I’m with UkeIke. History should be taught as a whole.
Of course, that’s impossible from a practical standpoint, you just have to make some divisions and adopt some type of perspective.
Some options for divisions:
- Geographic - teach the course of history as it relates to some physical region of the globe. For example, European history.
- Political - the history of some particular nation. For example, American history.
- Chronological - dividing history into discreet blocks of time. For example, 20th Century history.
- Ethnic - the history of some identifiable cultural or biological grouping of people. For example, African American history.
There are others.
Some possible persectives:
- Political history; told from the point of view of changing governments and rulers.
- Technological history; told from the point of view of changing human capacities as technology appears, spreads, is lost, is applied, etc.
- Social history; told from the point of view of the ordinary daily life of common people.
- The “Great Man” approach; told from the point of view that certain individuals arise who shape the course of history and whose lives in some sense define history.
There are others.
In high school, history used to be taught almost exclusively using a combination political/chronological division and from a political/Great Man perspective. This was simply because the most easily obtainable and interpretable historical material tends to deal with the ruling classes. Social history is a relatively new thing: “old school” medievalists, for example, often don’t give a damn about how the peasants really felt about the church in the tenth century. They were only peasants, after all, and all the documents of the day were written by nobility and clergy, so that’s what medieval historians should concern themselves with. Similar effects carry over to other areas.

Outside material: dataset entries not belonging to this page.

(* ===== verification/Rules.v ===== *)
(** * Rules (src/src/lib.rs, lines 455 to 472 and 877 to 1127)

    A rule names a plan.  [collect_dependencies] gathers the rules a query needs,
    breadth first; [implement] gives every one of them a recursive variable in an
    iterative scope and defines the variables by the rules' plans.

    A collection of the iterative scope is a sequence of collections, one for
    each round: a variable is empty in the first round and holds, in the next,
    what it was set to in the current one.  A relation that leaves the scope is
    the limit of its rounds.  Hash sets are iterated in an arbitrary order.  The
    crate's feature [set-semantics], off by default, is the argument
    [set_semantics]. *)
From Stdlib Require Import ZArith NArith Lia.
From stdpp Require Import base strings numbers sets gmap fin_maps list.
From S2P Require Import Prelude Timestamps Values Bindings HectorPlan Sessions Weighted.
From S2P Require Import Dataflow Domains Relations PlanOps Plans.

(** The order in which a hash set is iterated. *)
Class SetIteration := {
  set_iter : gset Aid → list Aid;
  set_iter_perm s : set_iter s ≡ₚ elements s
}.
Definition set_iteration_model : SetIteration := {| set_iter := elements; set_iter_perm _ := Permutation_refl _ |}.

Section rules.
Context `{EV : ExternValues, DF : Differential, SI : SetIteration}.
Context {T : Type} `{DT : DefaultT T, TR : !Traces T}.

Record Rule := mkRule { r_name : Aid; r_plan : Plan }.
Definition Rule_named (name : Aid) (plan : Plan) : Rule := mkRule name plan.

Abbreviation Dom := (Domain T Rule) (only parsing).
Abbreviation Tuples := (Collection (list Value) Z) (only parsing).
Abbreviation Handle := (ShutdownHandle (Button (T := T))) (only parsing).
Abbreviation Implementation := (outcome (Implemented * Handle)) (only parsing).
Abbreviation VariableMap := (gmap Aid (Collection (list Value) Z)) (only parsing).

(** ** [collect_dependencies] *)

Fixpoint enqueue_names (d : Dom) (names : list Aid) (seen : gset Aid) (queue : list Rule)
    : Result (gset Aid * list Rule) Error :=
  match names with
  | [] => Ok (seen, queue)
  | name :: names =>
      match Domain_rule d name with
      | None => Err (Error_not_found ("Unknown rule " +:+ name +:+ "."))
      | Some rule => enqueue_names d names ({[name]} ∪ seen) (queue ++ [rule])
      end
  end.

Fixpoint enqueue_dependencies (d : Dom) (names : list Aid) (seen : gset Aid) (queue : list Rule)
    : Result (gset Aid * list Rule) Error :=
  match names with
  | [] => Ok (seen, queue)
  | dep_name :: names =>
      if bool_decide (dep_name ∈ seen) then enqueue_dependencies d names seen queue
      else match Domain_rule d dep_name with
           | None => Err (Error_not_found ("Unknown rule " +:+ dep_name))
           | Some rule => enqueue_dependencies d names ({[dep_name]} ∪ seen) (queue ++ [rule])
           end
  end.

Definition check_attributes (d : Dom) (aids : list Aid) : Result unit Error :=
  match filter (λ aid, Domain_has_attribute d aid = false) aids with
  | [] => Ok tt
  | aid :: _ => Err (Error_not_found ("Rule " +:+ debug aid +:+ " depends on unknown attribute"))
  end.

(** The [while] loop, for at most [fuel] rules. *)
Fixpoint collect_loop (fuel : nat) (d : Dom) (seen : gset Aid) (queue rules : list Rule)
    : outcome (Result (list Rule) Error) :=
  match queue with
  | [] => Ret (Ok rules)
  | next :: queue =>
      match fuel with
      | 0 => Panic "collect_dependencies does not terminate"
      | S fuel =>
          let dependencies := Plan_dependencies (r_plan next) in
          match enqueue_dependencies d (set_iter (names dependencies)) seen queue with
          | Err e => Ret (Err e)
          | Ok (seen, queue) =>
              match check_attributes d (set_iter (dep_attributes dependencies)) with
              | Err e => Ret (Err e)
              | Ok _ => collect_loop fuel d seen queue (rules ++ [next])
              end
          end
      end
  end.

Definition collect_dependencies (d : Dom) (names : list Aid) : outcome (Result (list Rule) Error) :=
  match enqueue_names d names ∅ [] with
  | Err e => Ret (Err e)
  | Ok (seen, queue) => collect_loop (length names + size (rules d)) d seen queue []
  end.

(** ** The steps of [implement] *)

Definition rule_le (x y : Rule) : bool := cmp_le (r_name x) (r_name y).

(** [for index in 1..rules.len() - 1]. *)
Definition duplicate_definition (rules : list Rule) : option Aid :=
  head (omap (λ index,
    match rules !! index, rules !! (index - 1) with
    | Some x, Some y => if bool_decide (r_name x = r_name y) then Some (r_name x) else None
    | _, _ => None
    end) (seq 1 (length rules - 2))).

(** Step 0. *)
Definition canonical_rules (name : Aid) (rules : list Rule) : Result (list Rule) Error :=
  if bool_decide (rules = [])
  then Err (Error_not_found ("Couldn't find any rules for name " +:+ name +:+ "."))
  else
    let rules := sort_by rule_le rules in
    match duplicate_definition rules with
    | Some n => Err (Error_conflict ("Duplicate rule definitions for rule " +:+ n))
    | None => Ok rules
    end.

(** Step 1: a new variable is empty in the first round. *)
Definition new_variables (names : list Aid) : VariableMap :=
  list_to_map ((λ name, (name, c_concatenate [])) <$> names).

(** Step 3. *)
Fixpoint plan_executions (implement : Plan → Implementation) (plans : list Plan)
    (shutdown_handle : Handle) : outcome (list Implemented * Handle) :=
  match plans with
  | [] => Ret ([], shutdown_handle)
  | plan :: plans =>
      let! '(relation, shutdown) := implement plan in
      let! '(executions, shutdown_handle) :=
        plan_executions implement plans (ShutdownHandle_merge_with shutdown_handle shutdown) in
      Ret (relation :: executions, shutdown_handle)
  end.

Definition settle (set_semantics : bool) (tuples : Tuples) : Tuples :=
  if set_semantics then c_distinct tuples else c_consolidate tuples.

(** Step 4: what the variables are set to, in the order of the rules. *)
Fixpoint complete_rules (set_semantics : bool) (d : Dom) (completed : list (Aid * Implemented))
    (local_arrangements definitions : VariableMap) (shutdown_handle : Handle)
    : outcome (Result (VariableMap * Handle) Error) :=
  match completed with
  | [] => Ret (Ok (definitions, shutdown_handle))
  | (name, execution) :: completed =>
      match local_arrangements !! name with
      | None => Ret (Err (Error_not_found
                  ("Rule " +:+ debug name +:+ " should be in local arrangements, but isn't.")))
      | Some _ =>
          let! '(tuples, shutdown) := Implemented_tuples execution d in
          complete_rules set_semantics d completed (delete name local_arrangements)
            (<[name := settle set_semantics tuples]> definitions)
            (ShutdownHandle_merge_with shutdown_handle shutdown)
      end
  end.

(** Steps 3 and 4 on the variables of one round. *)
Definition define_rules (set_semantics : bool) (delta_join : Hector → Implementation) (d : Dom)
    (rules : list (Aid * Plan)) (local_arrangements : VariableMap)
    : outcome (Result (VariableMap * Handle) Error) :=
  let! '(executions, shutdown_handle) :=
    plan_executions (Plan_implement delta_join d local_arrangements) rules.*2 ShutdownHandle_empty in
  complete_rules set_semantics d (zip rules.*1 executions) local_arrangements ∅ shutdown_handle.

(** The contents of the variables in a round. *)
Fixpoint variables_at (set_semantics : bool) (delta_join : Hector → Implementation) (d : Dom)
    (rules : list (Aid * Plan)) (variables : VariableMap) (round : nat) : VariableMap :=
  match round with
  | 0 => variables
  | S round =>
      let variables := variables_at set_semantics delta_join d rules variables round in
      match define_rules set_semantics delta_join d rules variables with
      | Ret (Ok (definitions, _)) => definitions
      | _ => variables
      end
  end.

(** A relation that left the iterative scope: its contents, round by round. *)
Definition Left : Type := nat → option Tuples.

Definition implement (set_semantics : bool) (delta_join : Hector → Implementation) (d : Dom) (name : Aid)
    : outcome (Result (gmap Aid Left * Handle) Error) :=
  let! collected := collect_dependencies d [name] in
  match collected with
  | Err e => Ret (Err e)
  | Ok rules =>
      match canonical_rules name rules with
      | Err e => Ret (Err e)
      | Ok rules =>
          let plans := (λ rule, (r_name rule, r_plan rule)) <$> rules in
          let local_arrangements := new_variables (r_name <$> rules) in
          match local_arrangements !! name with
          | None => Ret (Err (Error_not_found
                      ("Attempted to publish undefined name " +:+ name +:+ ".")))
          | Some _ =>
              let result_map := {[ name := λ round,
                variables_at set_semantics delta_join d plans local_arrangements round !! name ]} in
              let! completed := define_rules set_semantics delta_join d plans local_arrangements in
              match completed with
              | Err e => Ret (Err e)
              | Ok (_, shutdown_handle) => Ret (Ok (result_map, shutdown_handle))
              end
          end
      end
  end.

(** ** [implement_neu]: every plan is rewritten to a Hector plan *)

(** Step 3; the rewritten plans are returned with their implementations. *)
Fixpoint neu_executions (implement : Plan → Implementation) (rules : list Rule)
    (shutdown_handle : Handle) (sym : N)
    : outcome (list (Aid * Plan) * list Implemented * Handle * N) :=
  match rules with
  | [] => Ret ([], [], shutdown_handle, sym)
  | rule :: rules =>
      let! variables := Plan_variables (r_plan rule) in
      let! '(bindings, sym) := Plan_into_bindings (r_plan rule) sym in
      let plan := q variables bindings in
      let! '(relation, shutdown) := implement plan in
      let! '(plans, executions, shutdown_handle, sym) :=
        neu_executions implement rules (ShutdownHandle_merge_with shutdown_handle shutdown) sym in
      Ret ((r_name rule, plan) :: plans, relation :: executions, shutdown_handle, sym)
  end.

Definition implement_neu (set_semantics : bool) (delta_join : Hector → Implementation) (d : Dom) (name : Aid) (sym : N)
    : outcome (Result (gmap Aid Left * Handle) Error * N) :=
  let! collected := collect_dependencies d [name] in
  match collected with
  | Err e => Ret (Err e, sym)
  | Ok rules =>
      match canonical_rules name rules with
      | Err e => Ret (Err e, sym)
      | Ok rules =>
          let local_arrangements := new_variables [name] in
          match local_arrangements !! name with
          | None => Ret (Err (Error_not_found
                      ("Attempted to publish undefined name " +:+ name +:+ ".")), sym)
          | Some _ =>
              let! '(plans, executions, shutdown_handle, sym) :=
                neu_executions (Plan_implement delta_join d local_arrangements) rules
                  ShutdownHandle_empty sym in
              let result_map := {[ name := λ round,
                variables_at set_semantics delta_join d plans local_arrangements round !! name ]} in
              let! completed :=
                complete_rules set_semantics d (zip (r_name <$> rules) executions) local_arrangements ∅
                  shutdown_handle in
              match completed with
              | Err e => Ret (Err e, sym)
              | Ok (_, shutdown_handle) => Ret (Ok (result_map, shutdown_handle), sym)
              end
          end
      end
  end.
End rules.
Arguments Rule {_}.
Arguments Left {_ _}.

My impression is that most of the claims of “hidden history” that the powers that be “don’t want us to know” are essentially just dissatisfaction with the perspectives and divisions used in High School classes. If you assume that a kid is supposed to somehow get a realistic grasp of human history in High School, you can legitimately argue that they should learn history from all the angles. Of course, you’d have to be an idiot to think that’s ever going to happen.
I was a substitute teacher in a high school for a week teaching Algebra; we spent an entire week on the goddamned straight line. “Y=mX+b! I’ve explained it a hundred times! What the hell don’t you understand? AHHHHHHHHHHH!”. And that was a private prep school.
Teachers have to adopt some perspective that covers a realistic amount of history from a high enough level that broad trends are visible, and it has to be easily assimilated by adolescents. Traditional approaches did this, admittedly at the expense of many marginalized groups. But it wasn’t necessarily a conspiracy to “hide the truth”.
It is not clear that the more inclusive approaches now being offered are producing a student body that has a historical method they can use with efficacy. (I’m not talking about a set of social positions that can be justified with history, here - the PC game - but rather an intellectual handle on how to approach history from any scholarly method at all).
I think the best approach is to modify the traditional high school history stream to include mention of marginalized groups, especially in those places where they made significant contributions to the larger movements going on. Fredrick Douglass would be included; Crispus Attucks would not.